Lemma load_loop_ok svc titles :
  ∀ acc st city_docs st',
    for_fold titles acc (load_title svc) st = (Ok city_docs, st') →
    st' = add_events st
            ((λ t, EvLoadData (SimpleDirectoryReader_files [title_file t])) <$> titles) ∧
    dom city_docs = list_to_set titles ∪ dom acc ∧
    (∀ t, t ∈ titles →
       ∃ docs, load_data svc (SimpleDirectoryReader_files [title_file t]) (fs st) = Ok docs ∧
               city_docs !! t = Some docs) ∧
    (∀ t, t ∉ titles → city_docs !! t = acc !! t).
Proof.
  induction titles as [|t rest IH]; intros acc st city_docs st' H; simpl in H.
  - apply ret_ok_inv in H as [-> ->]. repeat split.
    + unfold add_events. simpl. rewrite app_nil_r. by destruct st.
    + set_solver.
    + intros t Hin. by apply elem_of_nil in Hin.
  - apply bind_ok_inv in H as (acc' & s1 & H1 & H2).
    apply load_title_ok_inv in H1 as (docs & Hload & -> & ->).
    apply IH in H2 as (-> & Hdom & Hall & Hframe). repeat split.
    + unfold add_events. cbn [env fs trace out fmap list_fmap]. by rewrite <- app_assoc.
    + rewrite Hdom, dom_insert_L. set_solver.
    + intros x Hx. destruct (decide (x ∈ rest)) as [Hin|Hnin]; [by apply Hall|].
      apply elem_of_cons in Hx as [->|?]; [|done].
      exists docs. split; [done|]. rewrite Hframe by done. apply lookup_insert_eq.
    + intros x Hx. apply not_elem_of_cons in Hx as [Hne Hx].
      rewrite Hframe by done. by apply lookup_insert_ne.
Qed.

(** C5: after the loading loop, the keys of [city_docs] are exactly the
    titles of [wiki_titles], and the value of a title is what the reader
    returned for the one file [data/{title}.txt]; the loop reads one such
    file list per title, in order, and leaves the disk alone. *)
Theorem city_docs_loaded_per_title svc st city_docs st' :
  load_loop svc wiki_titles st = (Ok city_docs, st') →
  dom city_docs = list_to_set wiki_titles ∧
  (∀ title, title ∈ wiki_titles →
     ∃ docs, city_docs !! title = Some docs ∧
             load_data svc (SimpleDirectoryReader_files ["data/" +:+ title +:+ ".txt"])
               (fs st) = Ok docs) ∧
  fs st' = fs st ∧
  trace st' = trace st ++
    ((λ title, EvLoadData (SimpleDirectoryReader_files ["data/" +:+ title +:+ ".txt"]))
       <$> wiki_titles).
Proof.
  unfold load_loop. intros H.
  apply load_loop_ok in H as (-> & Hdom & Hall & _). repeat split.
  - rewrite Hdom, dom_empty_L. set_solver.
  - intros title Hin. destruct (Hall title Hin) as (docs & ? & ?). by exists docs.
Qed.

Lemma city_docs_loaded_per_title_witness :
  ∃ docs,
    value_or (∅ : gmap string (list Document))
      (load_loop svc_ok wiki_titles (download_loop svc_ok wiki_titles st0).2).1
      !! "Boston" = Some docs ∧
    load_data svc_ok (SimpleDirectoryReader_files ["data/" +:+ "Boston" +:+ ".txt"])
      (fs (download_loop svc_ok wiki_titles st0).2) = Ok docs.
Proof.
  refine (proj1 (proj2 (city_docs_loaded_per_title svc_ok
    (download_loop svc_ok wiki_titles st0).2 _
    (load_loop svc_ok wiki_titles (download_loop svc_ok wiki_titles st0).2).2 _))
    "Boston" _).
  - vm_compute. reflexivity.
  - unfold wiki_titles. set_solver.
Defined.

Lemma build_agent_ok_inv svc city_docs sc acc t st acc' st' :
  build_agent svc city_docs sc acc t st = (Ok acc', st') →
  ∃ docs, city_docs !! t = Some docs ∧ acc' = <[t := document_agent t docs sc]> acc.
Proof.
  unfold build_agent, new_index, new_query_engine, new_tool_metadata,
    new_query_engine_tool, new_llm, new_agent.
  intros H.
  apply bind_ok_inv in H as (docs & s1 & H1 & H).
  apply py_dict_get_ok_inv in H1 as [Hdocs ->].
  apply bind_ok_inv in H as (vector_index & s2 & H2 & H).
  apply lib_ret_ok_inv in H2 as [-> ->].
  apply bind_ok_inv in H as (docs' & s3 & H3 & H).
  apply py_dict_get_ok_inv in H3 as [Hdocs' ->].
  assert (docs' = docs) as -> by congruence.
  apply bind_ok_inv in H as (summary_index & s4 & H4 & H).
  apply lib_ret_ok_inv in H4 as [-> ->].
  apply bind_ok_inv in H as (vector_query_engine & s5 & H5 & H).
  apply lib_ret_ok_inv in H5 as [-> ->].
  apply bind_ok_inv in H as (list_query_engine & s6 & H6 & H).
  apply lib_ret_ok_inv in H6 as [-> ->].
  apply bind_ok_inv in H as (vector_meta & s7 & H7 & H).
  apply lib_ret_ok_inv in H7 as [-> ->].
  apply bind_ok_inv in H as (vector_tool & s8 & H8 & H).
  apply lib_ret_ok_inv in H8 as [-> ->].
  apply bind_ok_inv in H as (summary_meta & s9 & H9 & H).
  apply lib_ret_ok_inv in H9 as [-> ->].
  apply bind_ok_inv in H as (summary_tool & s10 & H10 & H).
  apply lib_ret_ok_inv in H10 as [-> ->].
  apply bind_ok_inv in H as (function_llm & s11 & H11 & H).
  apply lib_ret_ok_inv in H11 as [-> ->].
  apply bind_ok_inv in H as (agent & s12 & H12 & H).
  apply lib_ret_ok_inv in H12 as [-> ->].
  apply ret_ok_inv in H as [-> _].
  exists docs. done.
Qed.

Lemma agents_loop_ok svc city_docs sc titles :
  ∀ acc st agents st',
    for_fold titles acc (build_agent svc city_docs sc) st = (Ok agents, st') →
    dom agents = list_to_set titles ∪ dom acc ∧
    (∀ t, t ∈ titles →
       ∃ docs, city_docs !! t = Some docs ∧ agents !! t = Some (document_agent t docs sc)) ∧
    (∀ t, t ∉ titles → agents !! t = acc !! t).
Proof.
  induction titles as [|t rest IH]; intros acc st agents st' H; simpl in H.
  - apply ret_ok_inv in H as [-> ->]. repeat split.
    + set_solver.
    + intros t Hin. by apply elem_of_nil in Hin.
  - apply bind_ok_inv in H as (acc' & s1 & H1 & H2).
    apply build_agent_ok_inv in H1 as (docs & Hdocs & ->).
    apply IH in H2 as (Hdom & Hall & Hframe). repeat split.
    + rewrite Hdom, dom_insert_L. set_solver.
    + intros x Hx. destruct (decide (x ∈ rest)) as [Hin|Hnin]; [by apply Hall|].
      apply elem_of_cons in Hx as [->|?]; [|done].
      exists docs. split; [done|]. rewrite Hframe by done. apply lookup_insert_eq.
    + intros x Hx. apply not_elem_of_cons in Hx as [Hne Hx].
      rewrite Hframe by done. by apply lookup_insert_ne.
Qed.

(** C8: after the agent-building loop, the keys of [agents] are exactly the
    titles of [wiki_titles], and the agent of a title is an [OpenAIAgent]
    made from exactly two tools: ["vector_tool"] on a query engine over a
    [VectorStoreIndex] of that title's documents, and ["summary_tool"] on a
    query engine over a [SummaryIndex] of the same documents. *)
Theorem agents_built_per_title svc city_docs service_context st agents st' :
  agents_loop svc wiki_titles city_docs service_context st = (Ok agents, st') →
  dom agents = list_to_set wiki_titles ∧
  ∀ title, title ∈ wiki_titles →
    ∃ docs agent vector_tool summary_tool,
      city_docs !! title = Some docs ∧
      agents !! title = Some agent ∧
      tools_of agent = [vector_tool; summary_tool] ∧
      tool_name vector_tool = "vector_tool" ∧
      engine_index (tool_engine vector_tool)
        = VectorStoreIndex_from_documents docs service_context None ∧
      tool_name summary_tool = "summary_tool" ∧
      engine_index (tool_engine summary_tool)
        = SummaryIndex_from_documents docs service_context ∧
      agent = document_agent title docs service_context.
Proof.
  unfold agents_loop. intros H.
  apply agents_loop_ok in H as (Hdom & Hall & _). split.
  - rewrite Hdom, dom_empty_L. set_solver.
  - intros title Hin. destruct (Hall title Hin) as (docs & Hdocs & Hagent).
    exists docs, (document_agent title docs service_context).
    eexists _, _. repeat split; done.
Qed.

Lemma agents_built_per_title_witness :
  dom (value_or (∅ : gmap string Agent)
         (agents_loop svc_ok wiki_titles city_docs_ok service_context_ok st0).1)
    = list_to_set (C := gset string) wiki_titles.
Proof.
  refine (proj1 (agents_built_per_title svc_ok city_docs_ok service_context_ok st0
    (value_or (∅ : gmap string Agent)
       (agents_loop svc_ok wiki_titles city_docs_ok service_context_ok st0).1)
    (agents_loop svc_ok wiki_titles city_docs_ok service_context_ok st0).2 _)).
  vm_compute. reflexivity.
Defined.

Lemma build_object_ok_inv svc agents acc t st acc' st' :
  build_object svc agents acc t st = (Ok acc', st') →
  ∃ agent, agents !! t = Some agent ∧
           acc' = acc ++ [mkIndexNode (wiki_summary t) t agent].
Proof.
  unfold build_object, new_index_node. intros H.
  apply bind_ok_inv in H as (agent & s1 & H1 & H).
  apply py_dict_get_ok_inv in H1 as [Hagent ->].
  apply bind_ok_inv in H as (node & s2 & H2 & H).
  apply lib_ret_ok_inv in H2 as [-> ->].
  apply ret_ok_inv in H as [-> _]. by exists agent.
Qed.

------------------------------------------------------------

Find every line above where the word "string" occurs, and copy that line.

_Solution to this task:_
    value_or (∅ : gmap string (list Document))
  dom (value_or (∅ : gmap string Agent)
    = list_to_set (C := gset string) wiki_titles.
    (value_or (∅ : gmap string Agent)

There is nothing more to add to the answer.